[Start of section]
Record HandlerService : Type := mk_HandlerService {
  service_id : Z;
  svc : Service
}.
Definition HandlerService_new (id : Z) (handler : Handler) : HandlerService :=
  mk_HandlerService id (RouteService id handler).
Definition from_service (id : Z) (s : Service) : HandlerService := mk_HandlerService id s.
Definition HandlerService_call (s : HandlerService) : Service := fun req => svc s req.

(** [Transform<HandlerService<E>, Output = HandlerService<E>>] *)
Definition Middleware : Type := HandlerService -> W -> W * HandlerService.

(** ** [build_route_chains] *)

Definition wrap_all (middleware : list Middleware) (service : HandlerService) (w : W)
    : W * HandlerService :=
  fold_left (fun '(w, service) mw => mw service w) (reverse middleware) (w, service).

(** [order] is the order in which the map of handlers is iterated, which is
    left open: any list of its keys. *)
Definition build_route_chains (order : list Z) (handlers : gmap Z Handler) (middleware : list Middleware)
    (w : W) : W * gmap Z HandlerService :=
  fold_left (fun '(w, routes) id =>
    match handlers !! id with
    | Some handler =>
        let '(w, service) := wrap_all middleware (HandlerService_new id handler) w in
        (w, <[id := service]> routes)
    | None => (w, routes)
    end) order (w, ∅).

Definition iterates {A} (order : list Z) (m : gmap Z A) : Prop :=
  NoDup order /\ forall id, id ∈ order <-> is_Some (m !! id).
End Services.
Arguments Service W X : clear implicits.
Arguments Handler W E : clear implicits.
Arguments HandlerService W X : clear implicits.
Arguments Middleware W X : clear implicits.

(** ** [app/builder/] *)

Definition MIN_READ_TIMEOUT_MS : Z := 1.
Definition MAX_READ_TIMEOUT_MS : Z := 86400000.
Definition DEFAULT_READ_TIMEOUT_MS : Z := 100.

Section Builder.
Context {W X E : Type} `{Packet E}.
(** Setup and teardown hooks, protocols and assemblers are values of their own;
    a codec is known by its frame budget. *)
Context {Setup Teardown Protocol Assembler Dlq : Type} {BC : Bincode}.

Record WireframeApp : Type := mk_WireframeApp {
  handlers : gmap Z (Handler W E);
  middleware : list (Middleware W X);
  on_connect : option Setup;
  on_disconnect : option Teardown;
  protocol : option Protocol;
  push_dlq : option Dlq;
  codec_max_frame_length : Z;
  read_timeout_ms : Z;
  fragmentation : option FragmentationConfig;
  message_assembler : option Assembler;
  memory_budgets : option MemoryBudgets
}.

Definition app_default (codec_max : Z) : WireframeApp :=
  mk_WireframeApp ∅ [] None None None None codec_max DEFAULT_READ_TIMEOUT_MS None None None.

Inductive RouteError : Type :=
  | DuplicateRoute (id : Z).

Definition route (id : Z) (handler : Handler W E) (a : WireframeApp) : result WireframeApp RouteError :=
  match handlers a !! id with
  | Some _ => Err (DuplicateRoute id)
  | None =>
      Ok (mk_WireframeApp (<[id := handler]> (handlers a)) (middleware a) (on_connect a)
            (on_disconnect a) (protocol a) (push_dlq a) (codec_max_frame_length a)
            (read_timeout_ms a) (fragmentation a) (message_assembler a) (memory_budgets a))
  end.

Definition wrap (mw : Middleware W X) (a : WireframeApp) : result WireframeApp RouteError :=
  Ok (mk_WireframeApp (handlers a) (middleware a ++ [mw]) (on_connect a) (on_disconnect a)
        (protocol a) (push_dlq a) (codec_max_frame_length a) (read_timeout_ms a)
        (fragmentation a) (message_assembler a) (memory_budgets a)).

Definition set_read_timeout_ms (timeout_ms : Z) (a : WireframeApp) : WireframeApp :=
  mk_WireframeApp (handlers a) (middleware a) (on_connect a) (on_disconnect a) (protocol a)
    (push_dlq a) (codec_max_frame_length a)
    (Z.min (Z.max timeout_ms MIN_READ_TIMEOUT_MS) MAX_READ_TIMEOUT_MS)
    (fragmentation a) (message_assembler a) (memory_budgets a).
Definition set_fragmentation (config : option FragmentationConfig) (a : WireframeApp) : WireframeApp :=
  mk_WireframeApp (handlers a) (middleware a) (on_connect a) (on_disconnect a) (protocol a)
    (push_dlq a) (codec_max_frame_length a) (read_timeout_ms a) config (message_assembler a)
    (memory_budgets a).
Definition set_memory_budgets (budgets : MemoryBudgets) (a : WireframeApp) : WireframeApp :=
  mk_WireframeApp (handlers a) (middleware a) (on_connect a) (on_disconnect a) (protocol a)
    (push_dlq a) (codec_max_frame_length a) (read_timeout_ms a) (fragmentation a)
    (message_assembler a) (Some budgets).
(** [None]: measuring the overhead failed, which panics. *)
Definition enable_fragmentation (a : WireframeApp) : option WireframeApp :=
  option_map (fun config => set_fragmentation config a)
    (default_fragmentation (codec_max_frame_length a)).
Definition with_push_dlq (dlq : Dlq) (a : WireframeApp) : WireframeApp :=
  mk_WireframeApp (handlers a) (middleware a) (on_connect a) (on_disconnect a) (protocol a)
    (Some dlq) (codec_max_frame_length a) (read_timeout_ms a) (fragmentation a)
    (message_assembler a) (memory_budgets a).
Definition with_protocol (p : Protocol) (a : WireframeApp) : WireframeApp :=
  mk_WireframeApp (handlers a) (middleware a) (on_connect a) (on_disconnect a) (Some p)
    (push_dlq a) (codec_max_frame_length a) (read_timeout_ms a) (fragmentation a)
    (message_assembler a) (memory_budgets a).
Definition with_message_assembler (m : Assembler) (a : WireframeApp) : WireframeApp :=
  mk_WireframeApp (handlers a) (middleware a) (on_connect a) (on_disconnect a) (protocol a)
    (push_dlq a) (codec_max_frame_length a) (read_timeout_ms a) (fragmentation a)
    (Some m) (memory_budgets a).
(** [rebuild_with_connection_state] drops the teardown of the old state. *)
Definition on_connection_setup (f : Setup) (a : WireframeApp) : WireframeApp :=
  mk_WireframeApp (handlers a) (middleware a) (Some f) None (protocol a) (push_dlq a)
    (codec_max_frame_length a) (read_timeout_ms a) (fragmentation a) (message_assembler a)
    (memory_budgets a).
Definition on_connection_teardown (f : Teardown) (a : WireframeApp) : WireframeApp :=
  mk_WireframeApp (handlers a) (middleware a) (on_connect a) (Some f) (protocol a) (push_dlq a)
    (codec_max_frame_length a) (read_timeout_ms a) (fragmentation a) (message_assembler a)
    (memory_budgets a).
(** [with_codec]: the protocol and the fragmentation are reset. *)
Definition with_codec (max : Z) (a : WireframeApp) : WireframeApp :=
  mk_WireframeApp (handlers a) (middleware a) (on_connect a) (on_disconnect a) None (push_dlq a)
    max (read_timeout_ms a) None (message_assembler a) (memory_budgets a).
Definition buffer_capacity (capacity : Z) (a : WireframeApp) : WireframeApp :=
  mk_WireframeApp (handlers a) (middleware a) (on_connect a) (on_disconnect a) (protocol a)
    (push_dlq a) (clamp_frame_length capacity) (read_timeout_ms a) None (message_assembler a)
    (memory_budgets a).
[End of section]
== WHAT THIS TASK INVOLVES ==
Lines from the one containing "Definition buffer_capacity (capacity" through the last line of the records, both included, are the only ones to print, each exactly as it is.

== REPLY ==
Definition buffer_capacity (capacity : Z) (a : WireframeApp) : WireframeApp :=
  mk_WireframeApp (handlers a) (middleware a) (on_connect a) (on_disconnect a) (protocol a)
    (push_dlq a) (clamp_frame_length capacity) (read_timeout_ms a) None (message_assembler a)
    (memory_budgets a).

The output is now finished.